Your goal >> Every line below between the line holding "Malformed reason => Throw reason" and the line holding "of the input", inclusive, should be repeated exactly, and all other lines omitted.

┏━━

(** * BooksAdmin: the book administration screen

    A shallow embedding of [frontend/src/Pages/BooksAdmin.tsx].

    The component owns seven pieces of React state and a handful of event
    handlers, three of which are [async] and talk to the REST backend through
    [fetch].  The embedding follows that shape:

    - the [useState] cells form the record [ScreenState];
    - a handler is a [Task]: a tree of state updates ([setX] calls), [await]ed
      requests and thrown errors, with [try]/[catch]/[finally] as combinators;
    - [exec] runs one handler to completion against a script of responses;
    - [step] is the event loop of the page: user events start handlers,
      responses of the backend resume the suspended ones, in any order. *)

From stdpp Require Import base strings list gmap.

Open Scope string_scope.

(** ** Data model *)

Definition API_URL : string := "http://localhost:3001/api".

Module Book.
Record t : Type := mk {
  _id : string;
  title : string;
  author : string;
  description : string;
  cover : string
}.
End Book.

(** A browser [File] picked in the file input: its name and its content. *)
Record File : Type := mkFile {
  file_name : string;
  file_content : string
}.

Module BookFormData.
Record t : Type := mk {
  title : string;
  author : string;
  description : string;
  cover : option File
}.
End BookFormData.

#[global] Instance Book_eq_dec : EqDecision Book.t.
Proof. solve_decision. Defined.

#[global] Instance File_eq_dec : EqDecision File.
Proof. solve_decision. Defined.

#[global] Instance BookFormData_eq_dec : EqDecision BookFormData.t.
Proof. solve_decision. Defined.

(** The seven [useState] cells of the component, in declaration order. *)
Record ScreenState : Type := mkScreen {
  books : list Book.t;
  isModalOpen : bool;
  isLoading : bool;
  error : option string;
  editingBook : option Book.t;
  formData : BookFormData.t;
  failedImages : gset string
}.

(** [{ title: '', author: '', description: '' }] *)
Definition emptyForm : BookFormData.t :=
  BookFormData.mk "" "" "" None.

(** The initial values passed to [useState]. *)
Definition initialState : ScreenState :=
  {| books := [];
     isModalOpen := false;
     isLoading := false;
     error := None;
     editingBook := None;
     formData := emptyForm;
     failedImages := ∅ |}.

(** *** State setters *)

Definition setBooks (v : list Book.t) (s : ScreenState) : ScreenState :=
  mkScreen v (isModalOpen s) (isLoading s) (error s) (editingBook s)
           (formData s) (failedImages s).

Definition setIsModalOpen (v : bool) (s : ScreenState) : ScreenState :=
  mkScreen (books s) v (isLoading s) (error s) (editingBook s)
           (formData s) (failedImages s).

Definition setIsLoading (v : bool) (s : ScreenState) : ScreenState :=
  mkScreen (books s) (isModalOpen s) v (error s) (editingBook s)
           (formData s) (failedImages s).

Definition setError (v : option string) (s : ScreenState) : ScreenState :=
  mkScreen (books s) (isModalOpen s) (isLoading s) v (editingBook s)
           (formData s) (failedImages s).

Definition setEditingBook (v : option Book.t) (s : ScreenState) : ScreenState :=
  mkScreen (books s) (isModalOpen s) (isLoading s) (error s) v
           (formData s) (failedImages s).

Definition setFormData (v : BookFormData.t) (s : ScreenState) : ScreenState :=
  mkScreen (books s) (isModalOpen s) (isLoading s) (error s) (editingBook s)
           v (failedImages s).

(** The functional form [setFailedImages(prev => ...)]. *)
Definition setFailedImages (f : gset string → gset string) (s : ScreenState)
  : ScreenState :=
  mkScreen (books s) (isModalOpen s) (isLoading s) (error s) (editingBook s)
           (formData s) (f (failedImages s)).

(** ** The network *)

Inductive Method : Type := GET | POST | PUT | DELETE.

(** One entry of a multipart [FormData] body. *)
Inductive FormValue : Type :=
| Text (value : string)
| Blob (file : File).

(** A multipart body: the entries in the order they were appended. *)
Definition FormData : Type := list (string * FormValue).

Definition FormData_new : FormData := [].

Definition FormData_append (fd : FormData) (name : string) (value : FormValue)
  : FormData :=
  (fd ++ [(name, value)])%list.

Record Request : Type := mkRequest {
  url : string;
  method : Method;
  body : option FormData
}.

#[global] Instance Method_eq_dec : EqDecision Method.
Proof. solve_decision. Defined.

#[global] Instance FormValue_eq_dec : EqDecision FormValue.
Proof. solve_decision. Defined.

#[global] Instance Request_eq_dec : EqDecision Request.
Proof. solve_decision. Defined.

(** What [response.json()] resolves to: the parsed collection, or a rejection
    carrying the parser's message. *)
Inductive Json : Type :=
| Malformed (reason : string)
| Parsed (data : list Book.t).

(** A resolved [fetch]: the [ok] flag of the status line and the body. *)
Record Response : Type := mkResponse {
  ok : bool;
  payload : Json
}.

(** What [await fetch(...)] does: the promise rejects (network unreachable),
    carrying the browser's message, or it resolves to a response. *)
Inductive FetchResult : Type :=
| Rejected (reason : string)
| Resolved (response : Response).

(** ** Handlers as tasks *)

(** A handler body.  [Throw] carries the message of the thrown [Error];
    [Update] is a call of a state setter; [Await] suspends the handler on a
    request until the backend answers. *)
Inductive Task (A : Type) : Type :=
| Ret (a : A)
| Throw (message : string)
| Update (f : ScreenState → ScreenState) (k : Task A)
| Await (req : Request) (k : FetchResult → Task A).

Arguments Ret {A} a.
Arguments Throw {A} message.
Arguments Update {A} f k.
Arguments Await {A} req k.

Fixpoint bind {A B : Type} (t : Task A) (f : A → Task B) : Task B :=
  match t with
  | Ret a => f a
  | Throw m => Throw m
  | Update g k => Update g (bind k f)
  | Await req k => Await req (λ r, bind (k r) f)
  end.

(** [try { t } catch (err) { h err }] *)
Fixpoint try_catch {A : Type} (t : Task A) (h : string → Task A) : Task A :=
  match t with
  | Ret a => Ret a
  | Throw m => h m
  | Update g k => Update g (try_catch k h)
  | Await req k => Await req (λ r, try_catch (k r) h)
  end.

(** [try { t } finally { fin }] *)
Fixpoint finally {A : Type} (t : Task A) (fin : Task unit) : Task A :=
  match t with
  | Ret a => bind fin (λ _, Ret a)
  | Throw m => bind fin (λ _, Throw m)
  | Update g k => Update g (finally k fin)
  | Await req k => Await req (λ r, finally (k r) fin)
  end.

(** Tasks compose with stdpp's monadic notation: [x ← t; k] and [t;; k]. *)
#[global] Instance Task_ret : MRet Task := λ A a, Ret a.
#[global] Instance Task_bind : MBind Task := λ A B f t, bind t f.

(** A setter call as a task. *)
Definition set (f : ScreenState → ScreenState) : Task unit :=
  Update f (Ret tt).

Definition throw {A : Type} (message : string) : Task A := Throw message.

(** [await fetch(url, { method, body })]: a rejected promise is thrown at the
    [await]. *)
Definition fetch (req : Request) : Task Response :=
  Await req (λ r,
    match r with
    | Rejected reason => Throw reason
    | Resolved response => Ret response
    end).

(** [await response.json()] *)
Definition json (response : Response) : Task (list Book.t) :=
  match payload response with
  | Malformed reason => Throw reason
  | Parsed data => Ret data
  end.

(** ** The handlers of the component

    A handler closes over the state of the render it was created in: that
    snapshot is its argument [s].  The setters it calls act on the state
    current at the time of the call. *)

Definition fetchBooks : Task unit :=
  try_catch
    (response ← fetch (mkRequest (API_URL ++ "/books") GET None);
     if negb (ok response) then throw "Failed to fetch books" else
     data ← json response;
     set (setBooks data))
    (λ err, set (setError (Some "Failed to load books"))).

(** [{ ...formData, [name]: value }] for the [name] attribute of the input
    that fired.  The handler is wired to the inputs named title, author and
    description, and this is the assignment for those names.  No input of
    another name exists; for such a name the form is given back as it is,
    which is not what the spread would do for the name cover. *)
Definition with_field (name value : string) (fd : BookFormData.t)
  : BookFormData.t :=
  if decide (name = "title") then
    BookFormData.mk value (BookFormData.author fd)
                    (BookFormData.description fd) (BookFormData.cover fd)
  else if decide (name = "author") then
    BookFormData.mk (BookFormData.title fd) value
                    (BookFormData.description fd) (BookFormData.cover fd)
  else if decide (name = "description") then
    BookFormData.mk (BookFormData.title fd) (BookFormData.author fd)
                    value (BookFormData.cover fd)
  else fd.

Definition handleInputChange (name value : string) (s : ScreenState)
  : Task unit :=
  set (setFormData (with_field name value (formData s))).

┗━━

Response >>
  | Malformed reason => Throw reason
  | Parsed data => Ret data
  end.

(** ** The handlers of the component

    A handler closes over the state of the render it was created in: that
    snapshot is its argument [s].  The setters it calls act on the state
    current at the time of the call. *)

Definition fetchBooks : Task unit :=
  try_catch
    (response ← fetch (mkRequest (API_URL ++ "/books") GET None);
     if negb (ok response) then throw "Failed to fetch books" else
     data ← json response;
     set (setBooks data))
    (λ err, set (setError (Some "Failed to load books"))).

(** [{ ...formData, [name]: value }] for the [name] attribute of the input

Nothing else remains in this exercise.